Illustrating Gravity’s Rainbow is like putting Ezra Pound’s Cantos to music, or writing the novel of a grandmaster showdown—from the point of view of the chess pieces. It is, in other words, a massive task. It also demands exacting control of one’s own medium, as well as intimate engagement with another. The chances for abject failure are overwhelmingly high. Absolute success is all but impossible. Realistically, in this undertaking Zak Smith could at best hope to achieve a high level of mediocre acceptability. Surprisingly, he has done this, and even more.Zak Smith is a precocious talent, with a clear, unembarrassed awareness of his tradition, in terms of both technique and subject matter. At the same time, though, his art is entirely a product of today, reflecting his immediate world. Smith’s recent series, “Girls in the Naked Girl Business,” demonstrates this clearly. Bespeaking a traditional concern with the demands of portraiture, Smith brings the faces of his girls into focus, drawing them out of the postmodern detritus in which their cluttered lives are irrecoverably immersed. These faces strain at the surfaces of the paintings, asserting themselves as something more than post-industrial urbanites lost in irony and death. This is deeply humanistic art, but it is not deluded, and neither are its subjects: the girls’ gazes are not for us, we realise, but for a camera; desperately human, perhaps, they remain committed to their post-human world. This is complemented by Smith’s media: acrylics and ink on plastic-coated paper. The paintings are garish and slick, their assiduous humanism constantly on the verge of appropriation by comic book or fashion magazine aesthetics.

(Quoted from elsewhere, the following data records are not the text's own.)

(** The changes: none; amounts kept; the limiter's own check passed and the new
    amounts are known; or an adjustment, which does not make that check. *)
Inductive evolves (c : bcall) (w : bworld) (k : string) : option budgetState → option budgetState → Prop :=
| ev_same o : evolves c w k o o
| ev_amounts st st' : (∀ s, slot_val st' s = slot_val st s) → evolves c w k (Some st) (Some st')
| ev_checked o o' :
    (∀ st, o = Some st → validateBudgetState st = None) → (∀ st', o' = Some st' → lossless st') → evolves c w k o o'
| ev_adjusted i actual r t st aj :
    c = CAdjust i actual → bw_reservations w !! i = Some r → br_ticket r = Some t → bt_keyID t = k → bt_consumed t = false →
    validKnownMoney actual = true → adjust_amounts t actual st = inr aj → aj_ok aj = true →
    evolves c w k (Some st) (if state_idle (adjust_state t st aj) then None else Some (adjust_state t st aj)).

Section evolution.
Context (cap : string → slot → Z).

Lemma state_of_eq l l' k : bl_states l' !! (shard k, k) = bl_states l !! (shard k, k) → bl_heap l' = bl_heap l → state_of l' k = state_of l k.
Proof. intros E1 E2. unfold state_of, state_ptr. by rewrite E1, E2. Qed.

(** Writing the state of one key leaves the others alone. *)
Lemma state_of_other l m l' k p st' k' :
  binv cap l m → (∀ e, e ≠ (shard k, k) → bl_states l' !! e = bl_states l !! e) → bl_heap l' = <[p := st']> (bl_heap l) →
  bl_states l !! (shard k, k) = Some p ∨ bl_heap l !! p = None → k' ≠ k → state_of l' k' = state_of l k'.
Proof.
  intros Hi Es Eh Hp Hne. unfold state_of, state_ptr. rewrite Es by congruence.
  destruct (bl_states l !! (shard k', k')) as [q|] eqn:Eq; [|done]. simpl. rewrite Eh, lookup_insert_ne; [done|]. intros <-.
  destruct Hp as [Hp|Hp].
  - pose proof (bi_inj _ _ _ Hi _ _ _ Eq Hp). congruence.
  - destruct (bi_link _ _ _ Hi _ _ Eq) as [_ [x Hx] ]. congruence.
Qed.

This is largely why Smith is so well placed to take on a challenge like illustrating Gravity’s Rainbow. In their different media, Smith and Pynchon are very similar artists: technically and spiritually immersed in tradition, but culturally, thematically, and most of all stylistically, pushing at the edges of futurity. The comic book, the cartoon, and the television or movie camera hover behind the interpretive fields that their art summons—not often acknowledged, but ghostly presences informing how we read or view.

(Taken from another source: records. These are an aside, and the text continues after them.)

(* ===== verification/Lease.v ===== *)
(** * The resource lease ([internal/limiter/lease.go])

    One request's admission takes a concurrency slot, then tokens, then budget,
    and gives back in reverse order what it has taken when a later resource
    rejects.  The composite lease settles the three resources once, whatever
    terminal methods are called on it and however often.

    The coordinator works on shared objects: the [gate] holds the heap of
    concurrency leases, the two limiters with the reservations they handed out,
    and the composite leases, each reached through a pointer.  Coordinator and
    lease receivers are non-nil; its limiters may be nil. *)

From Stdlib Require Import ZArith Lia ZifyBool.
From stdpp Require Import prelude gmap strings list.
From S2P Require Import Prelude Money Usage Windows ConcurrencyLimiter TokenLimiter BudgetLimiter BudgetAccounts BudgetWorld BudgetSafety.
Local Open Scope Z_scope.

(** ** Data *)

Inductive AdmissionResource := AdmissionConcurrency | AdmissionTokens | AdmissionBudget.

Inductive AdmissionSentinel :=
| ErrConcurrencyUnavailable | ErrTokenUnavailable | ErrBudgetUnavailable | ErrInvalidAdmission.

Record AdmissionError := mkAdmissionError {
  ae_Resource : AdmissionResource; ae_ResetAt : Z; ae_RetryAfterSeconds : Z; ae_Invalid : bool }.

Definition AdmissionError_Unwrap (err : AdmissionError) : AdmissionSentinel :=
  if ae_Invalid err then ErrInvalidAdmission
  else match ae_Resource err with
       | AdmissionTokens => ErrTokenUnavailable
       | AdmissionBudget => ErrBudgetUnavailable
       | AdmissionConcurrency => ErrConcurrencyUnavailable
       end.

Definition invalid_admission (r : AdmissionResource) : AdmissionError := mkAdmissionError r zeroTime 0 true.
Definition rejected_until (r : AdmissionResource) (resetAt : Z) : AdmissionError := mkAdmissionError r resetAt 0 false.

Record ResourceLeaseOptions := mkOptions {
  ro_KeyID : string; ro_MaxConcurrency : Z; ro_TokenWindows : list windowKey; ro_TokenAmount : Z;
  ro_BudgetPolicy : BudgetPolicy; ro_BudgetCandidate : Money }.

There is, however, a significant difference between the two: Pynchon is unarguably a literary great; if such labels still exist in the world of painting, Smith is yet to earn his. He certainly has the talent, and he has the time: Smith is now at the age when Pynchon was becoming immersed in writing Gravity’s Rainbow. Pynchon’s foregoing works are characterised by marks of the apprentice writer shot through with occasional flashes of brilliance. He put years into Gravity’s Rainbow and eventually emerged with a major work to his name. Smith’s future and future reputation are still up in the air. Pynchon stands now alongside Hawthorne and Melville. He makes Faulkner look like a competent writer for the young adult market—and this comes from an ardent admirer of Faulkner. If Pynchon has not written ‘the great American novel’, it is only because of the basic paradox of that popular concept: no great novel can honestly depict America and retain its candidacy for the coveted title.

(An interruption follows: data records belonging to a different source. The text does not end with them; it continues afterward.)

Lemma moves_SettleTokens i c lease : moves (PSettleTokens i c lease).
Proof.
  start_move. destruct (settle_tokens clk c (rl_tokens lease) g) as [ [terr ttk] g1] eqn:ES. injection HS as <- <-.
  pose proof (settle_tokens_move _ _ _ _ _ _ _ Ht Hc Hok ES) as Hm. apply settle_tokens_settled in ES as Hs.
  destruct (token_settled_frame _ _ _ Hs) as (Eh & Eb & El).
  apply moved_worlds; try done; [by rewrite Eb; left|by left| |].
  + apply transfer_same; [done| |].
    * intros x Hx. by destruct (settled_open_token _ _ _ x Hs Hx).
    * intros x E Hx. by destruct (settled_open_token _ _ _ x Hs Hx).
  + apply transfer_same; try done. unfold open_budget. by rewrite Eb.
Qed.

Lemma moves_SettleBudget i c lease terr ttk : moves (PSettleBudget i c lease terr ttk).
Proof.
  start_move. destruct (settle_budget c (rl_budget lease) g) as [ [berr btk] g1] eqn:ES. injection HS as <- <-.
  pose proof (settle_budget_move _ _ _ _ _ _ Hok ES) as Hm. apply settle_budget_settled in ES as Hs.
  destruct (budget_settled_frame _ _ _ Hs) as (Eh & Et & El).
  apply moved_worlds; try done; [by rewrite Et; left|by left| |].
  + apply transfer_same; try done. unfold open_token. by rewrite Et.
  + apply transfer_same; [done| |].
    * intros x Hx. by destruct (settled_open_budget _ _ _ x Hs Hx).
    * intros x E Hx. by destruct (settled_open_budget _ _ _ x Hs Hx).
Qed.

Lemma moves_ReleaseMark i lease err tickets : moves (PReleaseMark i lease err tickets).
Proof.
  start_move. destruct (rl_concurrency lease) as [l|] eqn:El.
  + destruct (releaseOwned_mark l (g_heap g)) as [b h] eqn:EM. injection HS as <- <-.
    apply (moved_mark _ _ _ l b); try (by destruct b); [by right|]. intros ->. by eapply releaseOwned_false.
  + injection HS as <- <-. apply moved_worlds; try done; auto; by apply transfer_same.
Qed.

Lemma moves_ReleaseSlot i l err tickets : moves (PReleaseSlot i l err tickets).
Proof.
  start_move. injection HS as <- <-. by apply moved_slot.
Qed.

Lemma moves_Publish i err tickets : moves (PPublish i err tickets).
Proof.
  start_move. injection HS as <- <-. destruct (Hset i eq_refl) as (lease & Hl & Hz).
  apply moved_leases; try done. intros j x Hj [_ Hx]. left. rewrite lookup_insert_ne; [done|]. intros <-. congruence.
Qed.

Lemma pc_step_moved q : moves q.
Proof.
  destruct q; auto using moves_Provision, moves_Drop, moves_DropSlot, moves_Acquire, moves_Promote, moves_Tokens,
    moves_Budget, moves_UndoTokens, moves_UndoMark, moves_UndoSlot, moves_Reject, moves_Finish, moves_Wait,
    moves_SettleTokens, moves_SettleBudget, moves_ReleaseMark, moves_ReleaseSlot, moves_Publish; by start_move.
Qed.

Zak Smith’s Illustrations, then, is not Zak Smith’s Gravity’s Rainbow. It is a major work, but it is not a career-defining work. Pynchon (we assume) put the better part of a decade into his novel; Smith put in a year. Pynchon’s depth of research alone is staggering. When he describes an everyday item in the novel, we can feel sure of the historical accuracy (or deliberate inaccuracy) of his description; Smith, on the other hand, takes his inspiration from the novel itself, without much recourse to the historical world it describes. Smith seems to realise that his illustrations are subordinate to the novel in this respect. He is not attempting to create the visual equivalent of Gravity’s Rainbow; rather, wisely, he is attempting to supplement the novel with a visual interpretation that respects the novel’s form, manner and tone.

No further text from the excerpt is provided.